▶ [Exercise brief]: Reply with nothing but the number of lines in the data below where the word "that" occurs.

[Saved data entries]
______________________________

(* ===== verification/MessageProps.v ===== *)
(** * Who may change a message, and what a change is *)

From S2P Require Import Prelude GoLib FixedWindow RateLimit Tiers Sql Queue Hub Store World Auth.
From S2P Require Import Conversations Routing Protocol Messages Reactions E2E Push Middleware.
From S2P Require Import Admits Effects.

Section messages.
Context `{Env}.

(** C19: an edit either is refused with an error status and leaves the
    database alone, or is answered with 200 and was made by the user who sent
    the message, which exists and is not deleted; then exactly the content and
    the edit time of the rows with that id are changed. *)
Theorem handleMessageEdit_exact h r w :
  let content := FormValue r "content" in
  let mid := FormValue r "message_id" in
  wp (handleMessageEdit h r) (λ res w',
    refused res w w' ∨
    (StatusCode res = StatusOK ∧ content ≠ EmptyString ∧
     ∃ c msg t, Method r = MethodPost ∧ authenticated r c ∧
       msg ∈ messages (db w) ∧ m_id msg = mid ∧ m_is_deleted msg = false ∧
       m_sender_type msg = "client" ∧ m_sender_id msg = UserID c ∧
       update_messages (λ m, m_id m = mid) (with_edit content t) (db w) = Ok (db w'))) w.
Proof.
  cbv zeta. unfold handleMessageEdit, fetchMessage. wp_walk; refuse.
  all: right; norm_db; facts; eauto 15.
Qed.

(** A message is deleted either by the user who sent it or by the
    user whose conversation it is in; the row stays, with its content replaced,
    and every other outcome is an error status with the database untouched. *)
Theorem handleMessageDelete_exact h r w :
  let mid := FormValue r "message_id" in
  wp (handleMessageDelete h r) (λ res w',
    refused res w w' ∨
    (StatusCode res = StatusOK ∧
     ∃ c msg conv t, Method r = MethodPost ∧ authenticated r c ∧
       msg ∈ messages (db w) ∧ m_id msg = mid ∧ m_is_deleted msg = false ∧
       conv ∈ conversations (db w) ∧ ConvID conv = m_conversation_id msg ∧
       ((m_sender_type msg = "client" ∧ m_sender_id msg = UserID c) ∨ ConvUserID conv = UserID c) ∧
       update_messages (λ m, m_id m = mid) (with_deleted t) (db w) = Ok (db w'))) w.
Proof.
  cbv zeta. unfold handleMessageDelete, fetchMessage. wp_walk; refuse.
  all: right; norm_db; facts; (split; [done|]); eauto 20.
Qed.

(** ** Reading *)

(** What the user has seen after marking the conversation as read. *)
Definition marked (cid : string) (t : Z) (m : MessageRow) : MessageRow :=
  if decide (unread_by_user cid m) then with_read t m else m.

(** Marking a conversation as read is refused, or it is the
    user's own conversation and exactly the unread messages of the agent in it
    get the read time; the answer carries how many there were. *)
Theorem handleMarkRead_exact h r w :
  let cid := FormValue r "conversation_id" in
  wp (handleMarkRead h r) (λ res w',
    refused res w w' ∨
    ∃ c conv t, Method r = MethodPost ∧ authenticated r c ∧
      conv ∈ conversations (db w) ∧ ConvID conv = cid ∧ ConvUserID conv = UserID c ∧
      db w' = set_messages (fmap (marked cid t)) (db w) ∧
      res = writeJSON StatusOK (JObj [("conversation_id", JStr cid);
        ("count", JInt (Z.of_nat (length (filter (unread_by_user cid) (messages (db w))))));
        ("status", JStr "marked_read")]) h) w.
Proof.
  cbv zeta. unfold handleMarkRead, markMessagesRead. wp_walk; refuse.
  all: right; norm_db; facts; unfold mark_read_stmt, update_messages in *; simplify_eq/=.
  all: eexists _, _, _; split_and!; eauto.
Qed.

(** ** Deleting a conversation *)

(** Nothing of the conversation is left, everything else is. *)
Definition purged (cid : string) (d d' : DB) : Prop :=
  conversations d' = filter (λ c, ConvID c ≠ cid) (conversations d) ∧
  messages d' = filter (λ m, m_conversation_id m ≠ cid) (messages d) ∧
  conversation_tags d' = filter (λ t, t_conversation_id t ≠ cid) (conversation_tags d) ∧
  notification_preferences d' =
    filter (λ p, p_conversation_id p ≠ cid) (notification_preferences d).

(** The messages are gone and the conversation is still there. *)
Definition half_deleted (cid : string) (d d' : DB) : Prop :=
  conversations d' = conversations d ∧
  messages d' = filter (λ m, m_conversation_id m ≠ cid) (messages d).

Lemma delete_messages_of_inv cid d d' :
  delete_messages_of cid d = Ok d' →
  conversations d' = conversations d ∧ encrypted_messages d' = encrypted_messages d ∧
  messages d' = filter (λ m, m_conversation_id m ≠ cid) (messages d) ∧
  conversation_tags d' = conversation_tags d ∧
  notification_preferences d' = notification_preferences d.
Proof. unfold delete_messages_of. case_decide; intros; by simplify_eq. Qed.

Lemma delete_conversation_inv cid d d' :
  delete_conversation cid d = Ok d' →
  conversations d' = filter (λ c, ConvID c ≠ cid) (conversations d) ∧ messages d' = messages d ∧
  conversation_tags d' = filter (λ t, t_conversation_id t ≠ cid) (conversation_tags d) ∧
  notification_preferences d' =
    filter (λ p, p_conversation_id p ≠ cid) (notification_preferences d).
Proof. unfold delete_conversation. case_decide; intros; by simplify_eq. Qed.

(** C20: deleting a conversation needs its user's token; 200 means
    that the conversation, its messages, tags and preferences are gone and no
    other row of these tables is.  The two statements are not one transaction:
    the third outcome is a 500 after the messages alone were deleted. *)
Theorem handleDeleteConversation_exact h r w :
  let q := QueryGet r "conversation_id" in
  let cid := if str_empty q then FormValue r "conversation_id" else q in
  wp (handleDeleteConversation h r) (λ res w',
    refused res w w' ∨
    ∃ c conv, Method r = MethodDelete ∧ authenticated r c ∧
      conv ∈ conversations (db w) ∧ ConvID conv = cid ∧ ConvUserID conv = UserID c ∧
      ((StatusCode res = StatusOK ∧ purged cid (db w) (db w')) ∨
       (StatusCode res = StatusInternalServerError ∧ half_deleted cid (db w) (db w')))) w.
Proof.
  cbv zeta. unfold handleDeleteConversation, deleteConversation. wp_walk; refuse.
  all: norm_db; facts; right; eexists _, _; split_and!; eauto.
  all: repeat match goal with
    | H : delete_messages_of _ _ = Ok _ |- _ =>
        apply delete_messages_of_inv in H as (? & ? & ? & ? & ?)
    | H : delete_conversation _ _ = Ok _ |- _ =>
        apply delete_conversation_inv in H as (? & ? & ? & ?)
    end.
  all: first [by right | left; split; [done|]; unfold purged; split_and!; congruence].
Qed.

(** A conversation that an encrypted message refers to keeps its row, whatever is
    deleted before it: such a request always ends in the third outcome. *)
Lemma encrypted_blocks_delete cid d d' :
  cid ∈ ConvID <$> conversations d →
  cid ∈ e_conversation_id <$> encrypted_messages d →
  delete_messages_of cid d = Ok d' → delete_conversation cid d' = Err ErrForeignKey.
Proof.
  intros Hc He (Hcs & Hes & _)%delete_messages_of_inv. unfold delete_conversation.
  rewrite decide_True; [done|]. rewrite Hcs, Hes. split; [|by right].
  apply list_elem_of_fmap in Hc as (c & -> & Hc). apply Exists_exists. eauto.
Qed.

(** ** Creating a conversation *)

(** Creating a conversation is refused, or answers with the
    newest conversation of the user with that agent if there is one, the
    database untouched, and otherwise with exactly one new conversation of the
    two, both of which exist. *)
Theorem handleCreateConversation_exact h r w :
  let aid := FormValue r "agent_id" in
  wp (handleCreateConversation h r) (λ res w',
    refused res w w' ∨
    ∃ c conv, Method r = MethodPost ∧ authenticated r c ∧
      ConvUserID conv = UserID c ∧ ConvAgentID conv = aid ∧
      res = writeJSON StatusOK (JObj [("agent_id", JStr aid); ("conversation_id", JStr (ConvID conv));
        ("user_id", JStr (UserID c))]) h ∧
      ((db w' = db w ∧ conv ∈ conversations (db w) ∧
        (∀ conv', conv' ∈ conversations (db w) → ConvUserID conv' = UserID c →
           ConvAgentID conv' = aid → ConvCreatedAt conv' ≤ ConvCreatedAt conv)) ∨
       ((∀ conv', conv' ∈ conversations (db w) →
           ¬ (ConvUserID conv' = UserID c ∧ ConvAgentID conv' = aid)) ∧
        insert_conversation conv (db w) = Ok (db w')))) w.
Proof.
  cbv zeta. unfold handleCreateConversation, GetOrCreateConversation, CreateConversation.
  wp_walk; refuse.
  all: norm_db; facts; right.
  - match goal with Ha : ?a ∈ conversations _ |- _ => exists c, a end.
    split_and!; eauto; [congruence|].
    left. split_and!; [done..|]. intros conv' ? ? ?.
    match goal with Hmax : ∀ y, y ∈ filter _ _ → _ |- _ => apply Hmax end.
    by apply list_elem_of_filter.
  - match goal with Hi : insert_conversation ?x _ = _ |- _ => exists c, x end. split_and!; eauto.
    right. split; [|assumption]. intros conv' Hin Hc.
    match goal with Hn : ∀ x, x ∉ _ |- _ => apply (Hn conv') end.
    by apply list_elem_of_filter.
Qed.
End messages.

______________________________

▶ [Exercise solution]: 4